En los tiempos modernos tenemos un Alan García investigado y complicado, un Alberto Fujimori condenado e indultado, un Alejandro Toledo prófugo de la justicia, un Ollanta Humala y su esposa con 18 meses de prisión preventiva, una Susana Villarán que hasta ahora increíblemente la pasa bien y un PPK con la espada de Damocles en la cabeza, con la vacancia como punto principal de la agenda nacional. Ni hablar de congresistas, gobernadores, alcaldes y funcionarios públicos que, en algún momento, los que no están presos, serán puestos al descubierto.

 

¿Qué cambiaría en el Perú si se vaca a PPK, o en todo caso, su poco probable renuncia?

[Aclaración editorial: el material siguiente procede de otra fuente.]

(** The day after has the next day number. *)
Lemma dayNumber_nextDay (s : DateStamp) :
  validStamp s = true -> dayNumber (nextDay s) = dayNumber s + 1.
Proof.
  destruct s as [y m d]. unfold validStamp, nextDay, dayNumber. simpl.
  rewrite !andb_true_iff, !Z.leb_le. intros [[[[[Hy1 Hy2] Hm1] Hm2] Hd1] Hd2].
  destruct (Z.ltb_spec d (daysInMonth y m)) as [Hd|Hd]; simpl.
  - lia.
  - assert (Ed : d = daysInMonth y m) by lia.
    destruct (Z.ltb_spec m 12) as [Hm|Hm]; simpl.
    + subst d. unfold daysInMonth, daysBeforeMonth.
      assert (Hcases : m = 1 \/ m = 2 \/ m = 3 \/ m = 4 \/ m = 5 \/ m = 6
                       \/ m = 7 \/ m = 8 \/ m = 9 \/ m = 10 \/ m = 11) by lia.
      destruct (isLeapYear y);
        repeat (destruct Hcases as [->|Hcases]; [simpl; lia|]);
        subst m; simpl; lia.
    + assert (m = 12) by lia. subst m d.
      rewrite dayFromYear_succ. unfold daysInMonth, daysBeforeMonth. simpl.
      destruct (isLeapYear y); lia.
Qed.

Lemma validStamp_iff (y m d : Z) :
  validStamp (mkStamp y m d) = true
  <-> 1000 <= y <= 9999 /\ 1 <= m <= 12 /\ 1 <= d <= daysInMonth y m.
Proof.
  unfold validStamp. cbn [year month day].
  rewrite !andb_true_iff, !Z.leb_le. tauto.
Qed.

Lemma daysInMonth_ge_28 (y m : Z) : 28 <= daysInMonth y m.
Proof.
  unfold daysInMonth.
  destruct (m =? 2); [destruct (isLeapYear y); lia|].
  destruct ((m =? 4) || (m =? 6) || (m =? 9) || (m =? 11)); lia.
Qed.

Lemma validStamp_nextDay (s : DateStamp) :
  validStamp s = true -> year s < 9999 -> validStamp (nextDay s) = true.
Proof.
  destruct s as [y m d]. unfold nextDay. cbn [year month day].
  rewrite validStamp_iff. intros (Hy & Hm & Hd) Hlt.
  destruct (Z.ltb_spec d (daysInMonth y m)) as [Hd'|Hd'].
  - apply validStamp_iff. lia.
  - destruct (Z.ltb_spec m 12) as [Hm'|Hm']; apply validStamp_iff.
    + pose proof (daysInMonth_ge_28 y (m + 1)). lia.
    + pose proof (daysInMonth_ge_28 (y + 1) 1). lia.
Qed.

(** The calendar and the stamps: the day after is another stamp. *)
Lemma nextDay_neq (s : DateStamp) : validStamp s = true -> nextDay s <> s.
Proof.
  intros Hv E. pose proof (dayNumber_nextDay s Hv) as H.
  rewrite E in H. lia.
Qed.
(** [math.atan2(y, x)], the angle of the point [(x, y)] in (-pi, pi].
    Over the reals there is one zero: on the negative x axis the angle is
    [PI].  The binary64 function reads the sign of a zero [y] and returns
    [-pi] for [atan2(-0.0, x)] with [x < 0]; its range is the closed
    interval [-pi, pi]. *)
Definition atan2 (y x : R) : R :=
  if Rlt_dec 0 x then atan (y / x)
  else if Rlt_dec x 0 then
    if Rle_dec 0 y then atan (y / x) + PI else atan (y / x) - PI
  else if Rlt_dec 0 y then PI / 2
  else if Rlt_dec y 0 then - (PI / 2)
  else 0.

End math.

(** ** The FreeCAD value classes

    [fc.Vector], [fc.Rotation] and [fc.Placement] belong to the CAD host.  They
    are rendered here by what the host computes over the reals: a rotation is
    its quaternion (x, y, z, w), a placement a translation in millimetres and
    a rotation.  The host renormalises the quaternion of every rotation it
    builds, which leaves a unit quaternion as it is. *)

Module fc.

Record Vector : Type := mkVector { x : R; y : R; z : R }.

(** [v1 + v2]. *)
Definition Vector_add (a b : Vector) : Vector :=
  mkVector (x a + x b) (y a + y b) (z a + z b).

(** [v * k]. *)
Definition Vector_mul (a : Vector) (k : R) : Vector :=
  mkVector (x a * k) (y a * k) (z a * k).

(** [v / k]. *)
Definition Vector_div (a : Vector) (k : R) : Vector :=
  mkVector (x a / k) (y a / k) (z a / k).

Inductive Rotation : Type := mkRotation (q : R * R * R * R).

(** [fc.Rotation()], the null rotation. *)
Definition Rotation0 : Rotation := mkRotation (0, 0, 0, 1).

(** [fc.Rotation(axis, angle)]: [axis] a unit vector, [angle] in degrees.
    The host first reduces the angle modulo a full turn, which can only
    change the sign of the quaternion, not the rotation. *)
Definition Rotation_axis_angle (axis : Vector) (angle : R) : Rotation :=
  let a := angle * PI / 180 in
  mkRotation (x axis * sin (a / 2), y axis * sin (a / 2),
              z axis * sin (a / 2), cos (a / 2)).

Es decir, si el Congreso hace un golpe de estado amparado en una circunstancia extrema, establecida en la Constitución Política del Perú.

 

¿Será que Martín Vizcarra, aparentemente apoyado por César Villanueva, de APP, ex gobernador de San Martín, atraído por el poder, tendrá el respaldo de la izquierda o de Fuerza Popular, como lo manifestó Keiko Fujimori en una entrevista reciente a uno de los peores periodistas que hay en el Perú, que además es un inmoral? ¿No fue su partido Fuerza Popular, el que, a raíz del caso Chinchero, provocó su renuncia al MTC, ¿recomendando además su renuncia a la vicepresidencia?

 

Si vacan o renuncia PPK, ¿será que Héctor Becerril, uno de los tipos más tóxicos y venenosos que puedan existir en nuestro país, dejaría de hablar tonterías todos los días? ¿O Vitocho? ¿O Mulder?

 

Del mismo modo, si vacan o renuncia PPK, ¿será que dejamos de escuchar todos los días al limitado Daniel Salaverry?

 

Si vacan o renuncia PPK, ¿Rosa María Bartra, dejaría la presidencia de la Comisión Lava Jato, después de las declaraciones de Jorge Barata que comprometen a su partido?

 

Si vacan o renuncia PPK, ¿se acabará la corrupción que se está produciendo en este exacto momento, mientras usted, amable lector, lee este artículo? ¿Cuántos policías, cuántos funcionarios públicos están coimeando mientras escribía esta columna?

 

Si vacan o renuncia PPK, ¿cuán más rápido avanzará la reconstrucción del norte?

 

Lo que yo creo, es que, si vacan o renuncia PPK, no va a pasar nada: El Congreso le dará un pequeño respiro a Martín Vizcarra y luego volverá con el obstruccionismo de siempre, solo que está vez empoderado y envalentonado por haberse bajado a un presidente, hasta que le planteen la vacancia.

 

Héctor Becerril seguirá insultando a diestra y siniestra, Rosa María Bartra seguirá presidiendo la comisión Lava Jato, defendiendo a su lideresa y a Alan García; Mauricio Mulder seguirá atacando a quien se le ponga al frente, Víctor Andrés García y Yoni Lescano seguirán hablando tonterías y bueno, ni mencionar a Daniel Salaverry, Marisa Glave y otros.

 

La corrupción no desaparecerá ni tampoco disminuirá, la reconstrucción del norte seguirá al mismo ritmo, no habrá ninguna reforma importante porque el fujimorismo las bloqueará esperando al 2021. Menos aún habrá una reforma electoral que cambie el financiamiento que tiene origen privado para las campañas electorales, porque a los partidos políticos no les interesa ser supervisados o sujetos de control.

 

En resumen, si vacan o renuncia PPK, este país seguirá siendo la misma pocilga que es ahora, el mismo barco sin capitán, solo que presidido por un Congreso podrido, con una aprobación del 14% y con un presidente a quien casi nadie conoce.